製糖業界はナンバーワンとナンバーツーの差はかなり大きいです。

1位の三井製糖の売上高は962億1300万円で、2位の日本甜菜製糖 (2108)の売上高は581億8900万円です。

売上高にかなりの差をつけています。


売上高が圧倒的だとその分多くのシェアを獲得しているという意味になるため、上記のデータは三井製糖の力強さを表していることが分かります。

財務面も良く、安定黒字経営を続けている三井製糖は超優良企業として輝いているのです。

【三井製糖の財務分析】

三井製糖は年々売上高を伸ばしています。

2013年通期決算の売上高は962億1300万円、営業利益は41億600万円で、売上高は増加しているのですが営業利益は前年度より低下してしまいました。

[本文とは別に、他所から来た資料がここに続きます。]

(* ===== verification/BalancesTheory.v ===== *)
(** * Retention is invisible

    The store of balance fetches keeps a bounded history; every reader of it
    answers as if nothing had ever been deleted. *)

From stdpp Require Import base gmap sets list strings sorting pretty.
From Stdlib Require Import String Ascii ZArith QArith Lia.
From S2P Require Import Prelude PyText ScoreModel Grade Balances.

Local Open Scope string_scope.

(** ** The first row of an order *)

#[export] Instance newer_first_total : Total newer_first.
Proof. intros x y. unfold newer_first. lia. Qed.
#[export] Instance newer_first_trans : Transitive newer_first.
Proof. intros x y z. unfold newer_first. lia. Qed.
#[export] Instance accepted_first_total : Total accepted_first.
Proof. intros x y. unfold accepted_first, newer_first. destruct (asset_accepted (f_assets x)), (asset_accepted (f_assets y)); try tauto; lia. Qed.
#[export] Instance accepted_first_trans : Transitive accepted_first.
Proof.
  intros x y z. unfold accepted_first, newer_first.
  destruct (asset_accepted (f_assets x)), (asset_accepted (f_assets y)), (asset_accepted (f_assets z)); intuition (try congruence; lia).
Qed.

Lemma newer_first_antisym x y : newer_first x y -> newer_first y x -> f_id x = f_id y.
Proof. unfold newer_first. lia. Qed.

Lemma accepted_first_antisym x y : accepted_first x y -> accepted_first y x -> f_id x = f_id y.
Proof. unfold accepted_first. intros [[]|[]] [[]|[]]; try congruence. by apply newer_first_antisym. Qed.

Section top.
Context (R : Fetch -> Fetch -> Prop) `{!RelDecision R, !Total R, !Transitive R}.

Lemma top_spec l x : top R l = Some x -> x ∈ l /\ forall y, y ∈ l -> R x y.
Proof.
  unfold top. intros E. assert (P := merge_sort_Permutation R l).
  assert (S := StronglySorted_merge_sort R l). destruct (merge_sort R l) as [|a l'] eqn:M; [done|]. injection E as ->.
  apply StronglySorted_inv in S as [_ F]. rewrite Forall_forall in F. split; [rewrite <-P; set_solver|].
  intros y Hy. rewrite <-P in Hy. apply elem_of_cons in Hy as [->|Hy]; [|by apply F]. by destruct (total R x x).
Qed.

Lemma top_none l : top R l = None -> l = [].
Proof. unfold top. intros E. assert (P := merge_sort_Permutation R l). destruct (merge_sort R l); [by apply Permutation_nil in P|done]. Qed.

Context (antisym : forall x y, R x y -> R y x -> f_id x = f_id y).

Lemma top_unique l x : (forall y z, y ∈ l -> z ∈ l -> f_id y = f_id z -> y = z) -> x ∈ l -> (forall y, y ∈ l -> R x y) -> top R l = Some x.
Proof.
  intros inj Hx Hmin. destruct (top R l) as [y|] eqn:E; [|apply top_none in E as ->; set_solver].
  apply top_spec in E as [Hy Hmin']. f_equal. apply inj; auto.
Qed.

(** Deleting rows each of which leaves a better one does not change the first. *)
Lemma top_filter l keep : (forall y z, y ∈ l -> z ∈ l -> f_id y = f_id z -> y = z) ->
  (forall f, f ∈ l -> keep f = false -> exists g, g ∈ l /\ keep g = true /\ R g f) -> top R (List.filter keep l) = top R l.
Proof.
  intros inj better. assert (In : forall f, f ∈ List.filter keep l <-> f ∈ l /\ keep f = true) by (intros f; by rewrite !list_elem_of_In, filter_In).
  destruct (top R (List.filter keep l)) as [x|] eqn:E.
  - apply top_spec in E as [Hx Hmin]. apply In in Hx as [Hx Kx]. symmetry. apply top_unique; [done..|].
    intros y Hy. destruct (keep y) eqn:K; [by apply Hmin, In|].
    destruct (better y Hy K) as (g & Hg & Kg & Rg). transitivity g; [by apply Hmin, In|done].
  - apply top_none in E. destruct l as [|f l]; [done|]. exfalso.
    assert (exists g, g ∈ List.filter keep (f :: l)) as [g Hg]; [|rewrite E in Hg; set_solver].
    destruct (keep f) eqn:K; [exists f; apply In; set_solver|].
    destruct (better f) as (g & ? & ? & _); [set_solver|done|]. exists g. by apply In.
Qed.
End top.

(** ** The log and the store that forgets *)

Definition ids_unique (fs : list Fetch) : Prop := forall f g, f ∈ fs -> g ∈ fs -> f_id f = f_id g -> f = g.

(** A store whose ids are the table's keys. *)
Definition store_ok (st : Store) : Prop := NoDup (f_id <$> fetches st) /\ forall f, f ∈ fetches st -> (f_id f < next_fetch st)%Z.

経常利益は61億8100万円、純利益は44億5100万円で、純利益は大幅上昇しています。

昨年は19.1円だった1株益を33.4円まで上げることに成功しました。

来期は営業利益が増加する予定です。

砂糖の販売量は微妙に減ってしまったのですが、工場再編を成し遂げたお陰で固定費を大幅に下げることができました。また、砂糖を1kg3円値上げした影響により、今後は営業利益を増やし続けることが予測されています。

財務面も優秀です。

自己資本比率は66.2%で高く、71億2300万円の有利子負債額は会社規模と比較するとかなり少ないです。まだ財務面の改善余地はありますが、現在の財務状態でもかなり秀でていると分析することができます。

【三井製糖株に向いている投資スタイル】

三井製糖は全体的に能力のバランスが良い株です。

砂糖の値上げや固定費の低下によって営業利益の増加が期待できる三井製糖株は、成長株投資を実行するのがお勧めです。長期投資を通じてインカムゲインを得つつ、最終的に売却益を狙う方向で戦略を立てるのが良いと思います。

財務面も優秀なので株を長期保有するストレスは少ないです。

すでに大手企業として活躍している三井製糖ですが、まだまだ発展の余地は残されているのです。

現在の予想PERは11.53倍、実績PBRは0.96倍で悪い数字ではありません。

予想配当利回りは1.65%と少ないのですが、売却益と配当金が両方狙える株として評価するのであればそれなりに旨味が強いことに気づきます。

年間配当額は7円を維持する予定で、過去の実績を考慮しても安定配当が受け取れる可能性は高いと判断して大丈夫です。

長期間にわたって配当金をいただきつつ、ある程度含み益を得たら株を売却するのがお勧めの投資スタイルになります。